Work task
Exactly as they appear below, repeat the lines from the one with "Definition init_sleeplock (lk" through the one with "if decide (locked l ≠ 0) then", and no others.

Dataset records

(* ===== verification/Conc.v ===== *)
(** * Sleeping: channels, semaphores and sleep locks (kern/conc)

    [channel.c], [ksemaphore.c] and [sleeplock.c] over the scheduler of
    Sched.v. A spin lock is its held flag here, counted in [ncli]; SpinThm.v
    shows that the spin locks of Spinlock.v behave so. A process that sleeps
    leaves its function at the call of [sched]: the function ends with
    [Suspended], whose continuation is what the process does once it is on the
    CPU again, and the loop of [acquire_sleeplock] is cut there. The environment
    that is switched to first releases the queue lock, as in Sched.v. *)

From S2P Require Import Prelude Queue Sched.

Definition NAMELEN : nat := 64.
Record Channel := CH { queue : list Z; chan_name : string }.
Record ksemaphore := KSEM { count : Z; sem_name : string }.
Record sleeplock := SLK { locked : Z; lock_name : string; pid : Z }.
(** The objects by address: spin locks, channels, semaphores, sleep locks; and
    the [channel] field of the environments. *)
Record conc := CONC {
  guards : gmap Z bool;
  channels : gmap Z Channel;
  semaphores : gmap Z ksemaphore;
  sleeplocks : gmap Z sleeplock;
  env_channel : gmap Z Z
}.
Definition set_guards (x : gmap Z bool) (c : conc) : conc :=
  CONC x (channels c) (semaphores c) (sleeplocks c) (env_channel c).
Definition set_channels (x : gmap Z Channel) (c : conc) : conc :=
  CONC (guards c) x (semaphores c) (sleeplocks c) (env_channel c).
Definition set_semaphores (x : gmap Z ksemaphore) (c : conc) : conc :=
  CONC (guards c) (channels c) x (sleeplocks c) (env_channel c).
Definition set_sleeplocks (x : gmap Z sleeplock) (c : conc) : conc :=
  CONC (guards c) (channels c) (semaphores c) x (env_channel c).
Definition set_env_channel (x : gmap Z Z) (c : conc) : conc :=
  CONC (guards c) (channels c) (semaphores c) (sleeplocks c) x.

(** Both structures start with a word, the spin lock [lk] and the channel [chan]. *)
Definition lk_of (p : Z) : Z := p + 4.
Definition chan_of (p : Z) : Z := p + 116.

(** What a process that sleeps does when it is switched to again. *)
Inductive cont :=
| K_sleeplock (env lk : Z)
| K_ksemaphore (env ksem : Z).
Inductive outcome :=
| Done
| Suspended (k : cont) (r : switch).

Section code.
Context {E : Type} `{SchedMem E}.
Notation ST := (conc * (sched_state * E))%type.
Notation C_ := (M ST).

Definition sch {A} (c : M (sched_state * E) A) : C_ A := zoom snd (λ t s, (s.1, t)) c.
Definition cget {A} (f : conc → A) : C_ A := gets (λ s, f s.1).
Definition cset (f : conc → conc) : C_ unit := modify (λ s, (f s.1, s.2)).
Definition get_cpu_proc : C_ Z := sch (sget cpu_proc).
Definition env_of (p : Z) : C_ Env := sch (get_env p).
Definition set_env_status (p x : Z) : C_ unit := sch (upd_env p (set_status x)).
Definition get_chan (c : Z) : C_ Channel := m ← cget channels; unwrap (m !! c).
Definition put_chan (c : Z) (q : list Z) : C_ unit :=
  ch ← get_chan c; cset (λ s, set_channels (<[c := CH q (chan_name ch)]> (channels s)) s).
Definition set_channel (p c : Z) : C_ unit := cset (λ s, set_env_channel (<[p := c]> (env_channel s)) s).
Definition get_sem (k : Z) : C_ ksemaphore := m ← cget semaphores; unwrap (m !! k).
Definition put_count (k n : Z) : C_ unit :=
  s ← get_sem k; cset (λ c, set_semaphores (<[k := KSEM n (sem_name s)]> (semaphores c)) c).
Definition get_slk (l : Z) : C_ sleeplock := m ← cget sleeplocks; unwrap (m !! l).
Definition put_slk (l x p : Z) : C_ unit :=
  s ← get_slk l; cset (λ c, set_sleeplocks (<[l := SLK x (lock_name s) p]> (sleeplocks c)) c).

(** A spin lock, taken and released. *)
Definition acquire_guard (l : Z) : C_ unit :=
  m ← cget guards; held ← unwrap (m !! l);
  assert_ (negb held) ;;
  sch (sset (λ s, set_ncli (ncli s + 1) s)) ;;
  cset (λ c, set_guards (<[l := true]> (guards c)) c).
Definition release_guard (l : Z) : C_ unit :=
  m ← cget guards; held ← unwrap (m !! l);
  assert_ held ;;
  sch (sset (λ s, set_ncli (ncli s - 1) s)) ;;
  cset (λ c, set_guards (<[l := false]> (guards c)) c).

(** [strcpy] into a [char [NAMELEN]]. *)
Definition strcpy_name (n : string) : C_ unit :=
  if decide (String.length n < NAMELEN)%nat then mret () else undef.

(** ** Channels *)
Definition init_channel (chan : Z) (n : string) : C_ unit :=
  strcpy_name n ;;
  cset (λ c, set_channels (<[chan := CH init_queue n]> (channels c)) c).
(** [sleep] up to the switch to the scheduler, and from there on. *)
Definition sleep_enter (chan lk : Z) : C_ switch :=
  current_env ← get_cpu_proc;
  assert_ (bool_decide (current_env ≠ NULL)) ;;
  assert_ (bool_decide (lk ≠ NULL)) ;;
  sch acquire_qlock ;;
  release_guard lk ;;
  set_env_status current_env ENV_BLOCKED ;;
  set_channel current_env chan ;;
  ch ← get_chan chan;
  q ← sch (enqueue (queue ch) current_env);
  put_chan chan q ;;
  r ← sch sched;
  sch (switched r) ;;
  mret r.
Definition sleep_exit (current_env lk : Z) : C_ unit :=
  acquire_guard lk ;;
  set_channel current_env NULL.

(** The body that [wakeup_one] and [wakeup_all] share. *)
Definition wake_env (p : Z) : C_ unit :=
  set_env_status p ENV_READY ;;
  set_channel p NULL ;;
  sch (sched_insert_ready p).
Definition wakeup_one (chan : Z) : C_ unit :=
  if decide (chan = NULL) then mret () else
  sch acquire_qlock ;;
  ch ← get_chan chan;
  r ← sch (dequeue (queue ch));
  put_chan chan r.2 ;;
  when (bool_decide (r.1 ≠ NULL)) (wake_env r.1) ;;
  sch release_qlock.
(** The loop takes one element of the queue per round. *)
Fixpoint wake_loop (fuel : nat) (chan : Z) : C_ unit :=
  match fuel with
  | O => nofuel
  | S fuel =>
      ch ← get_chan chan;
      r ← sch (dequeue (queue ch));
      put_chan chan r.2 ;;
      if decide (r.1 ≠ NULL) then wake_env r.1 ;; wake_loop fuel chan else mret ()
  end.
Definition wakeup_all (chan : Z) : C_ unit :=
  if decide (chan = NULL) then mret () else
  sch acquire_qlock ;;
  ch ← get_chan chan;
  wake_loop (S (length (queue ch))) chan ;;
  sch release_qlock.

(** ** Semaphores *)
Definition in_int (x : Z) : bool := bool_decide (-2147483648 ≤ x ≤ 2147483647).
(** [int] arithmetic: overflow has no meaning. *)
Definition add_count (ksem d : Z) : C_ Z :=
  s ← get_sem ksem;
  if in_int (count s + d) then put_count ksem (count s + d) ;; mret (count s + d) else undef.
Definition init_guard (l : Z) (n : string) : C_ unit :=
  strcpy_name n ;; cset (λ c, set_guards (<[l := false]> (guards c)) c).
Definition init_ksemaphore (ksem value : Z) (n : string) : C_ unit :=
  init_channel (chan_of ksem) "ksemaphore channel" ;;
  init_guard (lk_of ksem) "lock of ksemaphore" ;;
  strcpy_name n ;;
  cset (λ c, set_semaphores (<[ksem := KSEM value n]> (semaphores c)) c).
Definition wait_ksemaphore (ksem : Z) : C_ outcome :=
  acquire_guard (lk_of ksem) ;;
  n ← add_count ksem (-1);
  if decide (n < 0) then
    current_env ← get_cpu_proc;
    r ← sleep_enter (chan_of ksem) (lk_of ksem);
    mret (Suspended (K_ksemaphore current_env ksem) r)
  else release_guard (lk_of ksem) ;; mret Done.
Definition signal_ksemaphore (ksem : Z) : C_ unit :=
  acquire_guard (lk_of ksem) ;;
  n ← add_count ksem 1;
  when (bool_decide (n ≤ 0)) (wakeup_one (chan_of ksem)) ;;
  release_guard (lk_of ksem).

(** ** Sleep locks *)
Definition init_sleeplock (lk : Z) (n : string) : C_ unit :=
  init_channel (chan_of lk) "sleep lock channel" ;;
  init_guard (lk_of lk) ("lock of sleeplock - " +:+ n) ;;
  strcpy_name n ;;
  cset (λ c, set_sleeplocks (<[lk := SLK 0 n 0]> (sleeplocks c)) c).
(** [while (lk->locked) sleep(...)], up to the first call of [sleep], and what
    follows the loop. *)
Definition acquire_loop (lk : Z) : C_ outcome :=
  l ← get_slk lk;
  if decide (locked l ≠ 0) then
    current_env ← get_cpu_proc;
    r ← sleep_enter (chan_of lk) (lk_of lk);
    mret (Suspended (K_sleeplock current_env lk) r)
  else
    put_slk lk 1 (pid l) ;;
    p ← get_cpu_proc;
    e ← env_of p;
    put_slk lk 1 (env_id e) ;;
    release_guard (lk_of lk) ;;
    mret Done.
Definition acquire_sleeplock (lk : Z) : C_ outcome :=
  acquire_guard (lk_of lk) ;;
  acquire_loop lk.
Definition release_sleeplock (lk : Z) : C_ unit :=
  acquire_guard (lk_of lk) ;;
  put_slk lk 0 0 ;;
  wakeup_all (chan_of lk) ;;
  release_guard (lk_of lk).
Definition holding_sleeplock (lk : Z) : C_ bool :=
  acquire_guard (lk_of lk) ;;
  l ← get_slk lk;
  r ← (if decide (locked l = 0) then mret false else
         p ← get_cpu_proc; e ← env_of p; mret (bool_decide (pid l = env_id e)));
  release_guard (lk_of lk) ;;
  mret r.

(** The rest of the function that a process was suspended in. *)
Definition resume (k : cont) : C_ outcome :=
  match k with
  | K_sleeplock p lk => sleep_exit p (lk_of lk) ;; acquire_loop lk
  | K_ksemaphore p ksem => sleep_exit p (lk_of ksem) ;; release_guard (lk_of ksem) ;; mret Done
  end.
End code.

Your response
Definition init_sleeplock (lk : Z) (n : string) : C_ unit :=
  init_channel (chan_of lk) "sleep lock channel" ;;
  init_guard (lk_of lk) ("lock of sleeplock - " +:+ n) ;;
  strcpy_name n ;;
  cset (λ c, set_sleeplocks (<[lk := SLK 0 n 0]> (sleeplocks c)) c).
(** [while (lk->locked) sleep(...)], up to the first call of [sleep], and what
    follows the loop. *)
Definition acquire_loop (lk : Z) : C_ outcome :=
  l ← get_slk lk;
  if decide (locked l ≠ 0) then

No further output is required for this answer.